BD de la semaine·Et mon coeur fait boum·Neuvième art·Tribune artistique.

Enferme-moi si tu peux – Pandolfo et Risbjerg

L’un d’eux, du fond de la mine de charbon dans laquelle son corps sue et s’use entendra ce murmure qui le poussera à peindre. L’une d’elles sera sauvée par une voix qui lui rappellera combien elle est vivante quand elle crée. Un autre dans une chute anodine verra dans une pierre le premier jalon d’une œuvre monumentale.

Ce qui me fascine chez vous, c’est ce que je n’arrive pas à trouver.

Ils ont six. Six à venir tour à tour s’asseoir sur un tabouret pour raconter un peu de ce qu’ils sont. Six hommes et femmes sur fond blanc, sur la planche qui s’est libérée de ses cases.  Et quel meilleur choix de faire disparaître le carcan formel du 9e Art pour ces artistes qu’on a préféré voir enfermés dans l’ombre et le silence des asiles. Autant de destins bridés et brisés qui vont trouver dans l’Art une expression nouvelle, modelée et incarnée par la création salvatrice.

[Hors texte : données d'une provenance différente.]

(** The states the encoder can be in: the constructed object, then any
    run of successful [setCounter] calls and interrupt handler
    invocations.  [limits_ok] restricts the limits [setCounter] is
    called with. *)
Inductive reachable (limits_ok : Z -> Z -> Prop) : t -> Prop :=
| reach_init : reachable limits_ok init
| reach_setCounter counterValue minLimit maxLimit wrap s :
    reachable limits_ok s ->
    int16_range counterValue ->
    int16_range minLimit ->
    int16_range maxLimit ->
    limits_ok minLimit maxLimit ->
    fst (setCounter counterValue minLimit maxLimit wrap s) = true ->
    reachable limits_ok (snd (setCounter counterValue minLimit maxLimit wrap s))
| reach_encoder port s :
    reachable limits_ok s ->
    reachable limits_ok (encoderInterruptHandler port s)
| reach_button port now s :
    reachable limits_ok s ->
    reachable limits_ok (buttonInterruptHandler port now s)
| reach_getButtonState s :
    reachable limits_ok s ->
    reachable limits_ok (snd (getButtonState s)).

(** Limits that leave a non-empty range once clamped into
    [minLimitRange, maxLimitRange]. *)
Definition limits_meet_range (minLimit maxLimit : Z) : Prop :=
  minLimit <= maxLimitRange /\ minLimitRange <= maxLimit.

Definition any_limits (minLimit maxLimit : Z) : Prop := True.

End RotEncSpec.

(** ** The device: registers, interrupt flag and both drivers *)

Module Device.
Import Fixed Hardware.

(** Arduino's [bitSet(value, bit)] is [((value) |= (1UL << (bit)))] and
    [bitClear(value, bit)] is [((value) &= ~(1UL << (bit)))]; the
    result is stored in an 8-bit register. *)
Definition bitSet (value bit : Z) : Z :=
  wrap_u8 (Z.lor value (Z.shiftl 1 bit)).

Definition bitClear (value bit : Z) : Z :=
  wrap_u8 (Z.land value (Z.lnot (Z.shiftl 1 bit))).

Definition HW_NEOPIXEL_BIT : Z := 5.

(** The I/O registers the two [begin] methods write, each holding the
    byte last stored in it. *)
Record regs : Type := mkRegs {
  DDRB : Z;
  DDRD : Z;
  PORTD : Z;
  PCMSK2 : Z;
  PCIFR : Z;
  PCICR : Z
}.

Definition set_DDRB (v : Z) (r : regs) : regs :=
  {| DDRB := v; DDRD := DDRD r; PORTD := PORTD r;
     PCMSK2 := PCMSK2 r; PCIFR := PCIFR r; PCICR := PCICR r |}.

Definition set_DDRD (v : Z) (r : regs) : regs :=
  {| DDRB := DDRB r; DDRD := v; PORTD := PORTD r;
     PCMSK2 := PCMSK2 r; PCIFR := PCIFR r; PCICR := PCICR r |}.

Definition set_PORTD (v : Z) (r : regs) : regs :=
  {| DDRB := DDRB r; DDRD := DDRD r; PORTD := v;
     PCMSK2 := PCMSK2 r; PCIFR := PCIFR r; PCICR := PCICR r |}.

Definition set_PCMSK2 (v : Z) (r : regs) : regs :=
  {| DDRB := DDRB r; DDRD := DDRD r; PORTD := PORTD r;
     PCMSK2 := v; PCIFR := PCIFR r; PCICR := PCICR r |}.

Definition set_PCIFR (v : Z) (r : regs) : regs :=
  {| DDRB := DDRB r; DDRD := DDRD r; PORTD := PORTD r;
     PCMSK2 := PCMSK2 r; PCIFR := v; PCICR := PCICR r |}.

Definition set_PCICR (v : Z) (r : regs) : regs :=
  {| DDRB := DDRB r; DDRD := DDRD r; PORTD := PORTD r;
     PCMSK2 := PCMSK2 r; PCIFR := PCIFR r; PCICR := v |}.

(** The processor (interrupt flag and data line), the registers and the
    encoder object. *)
Record t : Type := mk {
  cpu : Neopixel.mcu;
  io : regs;
  rotenc : RotEnc.t
}.

(** [Neopixel::begin]. *)
Definition Neopixel_begin (d : t) : t :=
  {| cpu := cpu d;
     io := set_DDRB (bitSet (DDRB (io d)) HW_NEOPIXEL_BIT) (io d);
     rotenc := rotenc d |}.

(** [Neopixel::setUniformColour] on the device. *)
Definition Neopixel_setUniformColour (F_CPU r g b : Z) (d : t) : t :=
  {| cpu := Neopixel.setUniformColour F_CPU r g b (cpu d);
     io := io d;
     rotenc := rotenc d |}.

(** [RotEnc::getCounter] with its [noInterrupts()] and [interrupts()]. *)
Definition RotEnc_getCounter (d : t) : Z * t :=
  let m := Neopixel.noInterrupts (cpu d) in
  let retVal := RotEnc.getCounter (rotenc d) in
  let m := Neopixel.interrupts m in
  (retVal, {| cpu := m; io := io d; rotenc := rotenc d |}).
(** * Verification of the CSP itinerary scheduler

    Shallow embedding of [backend/app/services/csp_scheduler.py]: the [CSP]
    class with its backtracking search and [generate_schedule], which builds
    the slot variables, runs the search and regroups the assignment by day.

    Python values are modelled as follows.
    - [str] is [string]; the three string methods the scheduler calls
      ([split], [replace], [int]) are defined below on [string].
    - an activity (a [dict] of descriptive fields) is a [gmap string pyval]:
      Python compares dicts by their key/value content, which is Leibniz
      equality on [gmap].
    - the assignment and the returned schedule are [dict]s whose iteration
      order is observable, so they are association lists in insertion order.
    - exceptions are an error result; the recursion of [backtrack] is driven
      by a fuel argument that is shown to be sufficient. *)

From Stdlib Require Import ZArith String Ascii List Decimal DecimalString DecimalZ DecimalPos Lia.
From stdpp Require Import base option list gmap strings.

Local Open Scope Z_scope.

(** ** Results of Python computations *)

Inductive exn : Type := IndexError | KeyError | ValueError.

Inductive res (A : Type) : Type :=
  | Ok (a : A)
  | Raise (e : exn)
  | OutOfFuel.
Arguments Ok {A} a.
Arguments Raise {A} e.
Arguments OutOfFuel {A}.

Definition bind_res {A B} (m : res A) (k : A → res B) : res B :=
  match m with
  | Ok a => k a
  | Raise e => Raise e
  | OutOfFuel => OutOfFuel
  end.

Notation "x ←r m ; k" := (bind_res m (λ x, k))
  (at level 20, m at level 100, k at level 200, only parsing).

(** ** Strings *)

Module PyStr.

(** [s.split(sep)] for a one-character separator. *)
Fixpoint split (sep : ascii) (s : string) : list string :=
  match s with
  | EmptyString => [EmptyString]
  | String c s' =>
      if Ascii.eqb c sep then EmptyString :: split sep s'
      else match split sep s' with
           | w :: ws => String c w :: ws
           | [] => [String c EmptyString]
           end
  end.

(** [s.replace(old, new)] for a non-empty [old]: occurrences are replaced
    from left to right without overlap.  [skip] counts the characters of
    the occurrence being consumed. *)
Fixpoint replace_go (old new : string) (skip : nat) (s : string) : string :=
  match s with
  | EmptyString => EmptyString
  | String c s' =>
      match skip with
      | S k => replace_go old new k s'
      | O =>
          if String.prefix old s
          then new +:+ replace_go old new (Nat.pred (String.length old)) s'
          else String c (replace_go old new O s')
      end
  end.

Definition replace (old new s : string) : string := replace_go old new O s.

(** [str(n)] as used by an f-string on an [int]. *)
Definition of_int (n : Z) : string := NilZero.string_of_int (Z.to_int n).

(** [int(s)] on a plain decimal literal, with an optional leading minus
    sign; anything else is a [ValueError].  Python also accepts blanks, a
    plus sign and digit separators, which no generated label contains. *)
Definition to_int (s : string) : res Z :=
  match NilZero.int_of_string s with
  | Some d => Ok (Z.of_int d)
  | None => Raise ValueError
  end.

End PyStr.

(** ** Insertion-ordered dictionaries *)

Module PyDict.

Abbreviation t K V := (list (K * V)).

Section dict.
Context {K V : Type} `{EqDecision K}.

Definition keys (d : t K V) : list K := d.*1.
Definition values (d : t K V) : list V := d.*2.

(** [k in d] *)
Definition mem (k : K) (d : t K V) : bool := bool_decide (k ∈ keys d).

(** [d.get(k)] *)
Fixpoint get (k : K) (d : t K V) : option V :=
  match d with
  | [] => None
  | (k', v) :: d' => if decide (k' = k) then Some v else get k d'
  end.

(** In-place change of the value stored under [k]. *)
Fixpoint alter (f : V → V) (k : K) (d : t K V) : t K V :=
  match d with
  | [] => []
  | (k', v) :: d' =>
      if decide (k' = k) then (k', f v) :: d' else (k', v) :: alter f k d'
  end.

(** [d[k] = v]: an existing key keeps its position, a new key goes last. *)
Definition set (k : K) (v : V) (d : t K V) : t K V :=
  if mem k d then alter (λ _, v) k d else d ++ [(k, v)].

(** [del d[k]] *)
Definition del (k : K) (d : t K V) : res (t K V) :=
  if mem k d then Ok (filter (λ kv, kv.1 ≠ k) d) else Raise KeyError.

End dict.
End PyDict.

(** ** Activities *)

(** Field values of an activity record. *)
Inductive pyval : Type :=
  | VStr (s : string)
  | VInt (n : Z)
  | VNone.

Global Instance pyval_eq_dec : EqDecision pyval.
Proof. solve_decision. Defined.

Abbreviation Activity := (gmap string pyval).

(** [value.get("category") == "food"] *)
Definition is_food (value : Activity) : bool :=
  bool_decide (value !! "category" = Some (VStr "food")).

(** ** The CSP class *)

Abbreviation Assignment := (PyDict.t string Activity).

Definition Constraint : Type := Assignment → string → Activity → res bool.

Record CSP : Type := mkCSP {
  variables : list string;
  domains : gmap string (list Activity);
  constraints : list Constraint
}.

(** [CSP.is_consistent] *)
Fixpoint is_consistent (cs : list Constraint) (assignment : Assignment)
    (var : string) (value : Activity) : res bool :=
  match cs with
  | [] => Ok true
  | constraint :: cs' =>
      ok ←r constraint assignment var value;
      if negb ok then Ok false else is_consistent cs' assignment var value
  end.

(** What [backtrack] returns: [None], or the object [self.assignment]
    itself, whose content is the state of the search at that moment. *)
Inductive ret : Type := RetNone | RetAssignment.

(** Truth value of the returned object in [if result:]. *)
Definition truthy (r : ret) (assignment : Assignment) : bool :=
  match r with
  | RetNone => false
  | RetAssignment => negb (bool_decide (assignment = []))
  end.

(** The [for value in self.domains[var]] loop of [backtrack]; [rec] is the
    recursive call [self.backtrack()]. *)
Fixpoint try_values (rec : Assignment → res (ret * Assignment))
    (cs : list Constraint) (var : string) (dom : list Activity)
    (assignment : Assignment) : res (ret * Assignment) :=
  match dom with
  | [] => Ok (RetNone, assignment)
  | value :: dom' =>
      ok ←r is_consistent cs assignment var value;
      if ok then
        ra ←r rec (PyDict.set var value assignment);
        if truthy ra.1 ra.2 then Ok ra
        else
          assignment' ←r PyDict.del var ra.2;
          try_values rec cs var dom' assignment'
      else try_values rec cs var dom' assignment
  end.

(** [CSP.backtrack], threading [self.assignment]. *)
Fixpoint backtrack (fuel : nat) (csp : CSP) (assignment : Assignment)
    : res (ret * Assignment) :=
  match fuel with
  | O => OutOfFuel
  | S fuel' =>
      if bool_decide (length assignment = length (variables csp))
      then Ok (RetAssignment, assignment)
      else
        match filter (λ v, PyDict.mem v assignment = false) (variables csp) with
        | [] => Raise IndexError
        | var :: _ =>
            match domains csp !! var with
            | None => Raise KeyError
            | Some dom =>
                try_values (backtrack fuel' csp) (constraints csp) var dom assignment
            end
        end
  end.

(** ** generate_schedule *)

(** The constraints configuration: a [dict] from option names to integers. *)
Abbreviation Config := (gmap string Z).

(** [range(n)] *)
Definition py_range (n : Z) : list Z := seqZ 0 n.

(** [f"Day{d+1}_Slot{slot+1}"] *)
Definition slot_label (d slot : Z) : string :=
  "Day" +:+ PyStr.of_int (d + 1) +:+ "_Slot" +:+ PyStr.of_int (slot + 1).

Definition make_variables (num_days max_per_day : Z) : list string :=
  d ← py_range num_days; slot ← py_range max_per_day; [slot_label d slot].

(** [{var: activities.copy() for var in variables}] *)
Definition make_domains (activities : list Activity) (vars : list string)
    : gmap string (list Activity) :=
  foldl (λ m var, <[var := activities]> m) ∅ vars.

Definition no_duplicate : Constraint :=
  λ assignment var value,
    Ok (bool_decide (value ∉ PyDict.values assignment)).

Definition food_after_slot (config : Config) : Constraint :=
  λ assignment var value,
    if is_food value then
      match PyStr.split "_" var !! 1%nat with
      | None => Raise IndexError
      | Some part =>
          slot_no ←r PyStr.to_int (PyStr.replace "Slot" "" part);
          Ok (slot_no >=? default 1 (config !! "food_after_slot"))
      end
    else Ok true.

Definition make_csp (activities : list Activity) (num_days : Z)
    (config : Config) : CSP :=
  let vars := make_variables num_days (default 3 (config !! "max_per_day")) in
  mkCSP vars (make_domains activities vars)
        [no_duplicate; food_after_slot config].

(** The day-keyed dictionary under construction. *)
Abbreviation Days := (PyDict.t string (list Activity)).

(** One iteration of the formatting loop. *)
Definition format_step (final : Days) (item : string * Activity) : res Days :=
  match PyStr.split "_" item.1 !! 0%nat with
  | None => Raise IndexError
  | Some day_key =>
      let final1 :=
        if negb (PyDict.mem day_key final) then PyDict.set day_key [] final
        else final in
      if PyDict.mem day_key final1
      then Ok (PyDict.alter (λ l, l ++ [item.2]) day_key final1)
      else Raise KeyError
  end.

(** [for var, activity in result.items(): ...] *)
Fixpoint format_days (items : Assignment) (final : Days) : res Days :=
  match items with
  | [] => Ok final
  | item :: items' =>
      final' ←r format_step final item;
      format_days items' final'
  end.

Moi, les gens qui deviennent fous, ça me rassure.

Enferme-moi si tu peux donne une voix à ceux qui en entendaient tant. Augustin Lesage, Madge Gill, le Facteur Cheval, Aloïse Corbaz, Marjan Gruzewski, Judith Scott. Chacun d’eux à un jour tendu l’oreille à des paroles mystiques qui les auraient choisis pour prendre le pinceau ou le stylo, s’emparer de pierres pour de spectaculaires édifices, tirer sur le fil coloré qui noue les plus étranges cocons.

Et puisqu’il est difficile d’accepter les singularités, puisque la folie est la plus normée des étiquettes quand il s’agit de mettre une frontière avec ceux qui empruntent ces chemins hors des sentiers battus, ces quelques pages consacrées à ces artistes de l’Art brut ont tout d’un manifeste qui revendique cette part de liberté trouvée au cœur même d’un monde où l’enfermement faisait loi.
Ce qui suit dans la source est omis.